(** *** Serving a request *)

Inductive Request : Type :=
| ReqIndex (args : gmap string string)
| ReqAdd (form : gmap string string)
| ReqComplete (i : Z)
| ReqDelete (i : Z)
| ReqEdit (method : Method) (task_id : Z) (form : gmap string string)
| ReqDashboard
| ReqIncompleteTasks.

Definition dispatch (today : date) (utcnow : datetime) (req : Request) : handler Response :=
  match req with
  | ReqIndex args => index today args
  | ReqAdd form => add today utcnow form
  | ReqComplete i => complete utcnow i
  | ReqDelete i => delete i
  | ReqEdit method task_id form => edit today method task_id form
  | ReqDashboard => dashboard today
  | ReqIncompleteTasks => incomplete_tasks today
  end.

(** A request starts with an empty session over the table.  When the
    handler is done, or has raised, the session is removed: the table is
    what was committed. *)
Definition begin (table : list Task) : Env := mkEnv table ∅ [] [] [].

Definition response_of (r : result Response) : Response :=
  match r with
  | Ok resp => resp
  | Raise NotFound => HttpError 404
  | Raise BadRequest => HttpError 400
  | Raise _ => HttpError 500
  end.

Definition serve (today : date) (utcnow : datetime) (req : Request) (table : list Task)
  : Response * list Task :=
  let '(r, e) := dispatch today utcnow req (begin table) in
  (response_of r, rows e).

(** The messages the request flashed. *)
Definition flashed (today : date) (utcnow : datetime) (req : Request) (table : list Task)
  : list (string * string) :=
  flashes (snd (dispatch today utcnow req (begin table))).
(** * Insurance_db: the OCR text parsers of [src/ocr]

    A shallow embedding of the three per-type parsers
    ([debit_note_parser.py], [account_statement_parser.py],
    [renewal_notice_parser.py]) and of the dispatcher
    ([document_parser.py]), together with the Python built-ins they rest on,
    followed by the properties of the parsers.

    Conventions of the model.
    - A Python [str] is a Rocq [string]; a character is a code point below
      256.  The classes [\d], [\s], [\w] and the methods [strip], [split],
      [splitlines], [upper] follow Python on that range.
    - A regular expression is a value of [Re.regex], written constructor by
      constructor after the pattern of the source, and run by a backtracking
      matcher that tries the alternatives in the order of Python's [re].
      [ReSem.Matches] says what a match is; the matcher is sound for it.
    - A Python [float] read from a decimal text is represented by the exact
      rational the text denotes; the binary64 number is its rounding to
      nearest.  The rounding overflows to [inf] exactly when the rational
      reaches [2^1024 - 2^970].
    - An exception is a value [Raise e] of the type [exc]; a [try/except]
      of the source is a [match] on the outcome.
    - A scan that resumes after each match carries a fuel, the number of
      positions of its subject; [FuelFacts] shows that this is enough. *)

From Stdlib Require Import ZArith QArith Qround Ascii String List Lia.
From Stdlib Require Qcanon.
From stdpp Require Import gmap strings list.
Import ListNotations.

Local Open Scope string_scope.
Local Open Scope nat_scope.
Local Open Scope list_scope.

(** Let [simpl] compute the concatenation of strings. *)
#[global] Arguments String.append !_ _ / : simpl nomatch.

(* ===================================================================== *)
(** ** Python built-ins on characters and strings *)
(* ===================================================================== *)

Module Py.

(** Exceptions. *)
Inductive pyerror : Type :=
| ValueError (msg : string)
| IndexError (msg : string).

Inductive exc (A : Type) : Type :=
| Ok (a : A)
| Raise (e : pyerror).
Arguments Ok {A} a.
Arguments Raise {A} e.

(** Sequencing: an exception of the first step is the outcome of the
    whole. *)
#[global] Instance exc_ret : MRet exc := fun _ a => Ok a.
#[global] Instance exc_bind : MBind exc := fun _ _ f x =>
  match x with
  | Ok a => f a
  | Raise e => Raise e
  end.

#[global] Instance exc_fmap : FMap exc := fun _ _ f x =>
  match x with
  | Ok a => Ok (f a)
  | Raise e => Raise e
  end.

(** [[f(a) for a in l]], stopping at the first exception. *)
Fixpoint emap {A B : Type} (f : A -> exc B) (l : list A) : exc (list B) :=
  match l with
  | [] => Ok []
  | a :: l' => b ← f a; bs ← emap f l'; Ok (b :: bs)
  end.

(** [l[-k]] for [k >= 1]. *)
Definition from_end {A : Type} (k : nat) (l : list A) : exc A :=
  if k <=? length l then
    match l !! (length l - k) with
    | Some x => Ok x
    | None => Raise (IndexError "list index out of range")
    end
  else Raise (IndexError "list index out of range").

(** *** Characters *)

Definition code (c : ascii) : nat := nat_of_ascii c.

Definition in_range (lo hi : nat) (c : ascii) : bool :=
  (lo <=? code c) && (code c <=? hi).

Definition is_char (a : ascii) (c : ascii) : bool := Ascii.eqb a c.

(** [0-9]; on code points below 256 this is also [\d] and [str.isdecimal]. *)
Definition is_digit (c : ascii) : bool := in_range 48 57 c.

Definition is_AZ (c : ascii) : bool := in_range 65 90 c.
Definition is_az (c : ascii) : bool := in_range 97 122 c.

Work order
Scan the material above for the string "ReqIndex" and report each line where you find it.

Task result
| ReqIndex (args : gmap string string)
  | ReqIndex args => index today args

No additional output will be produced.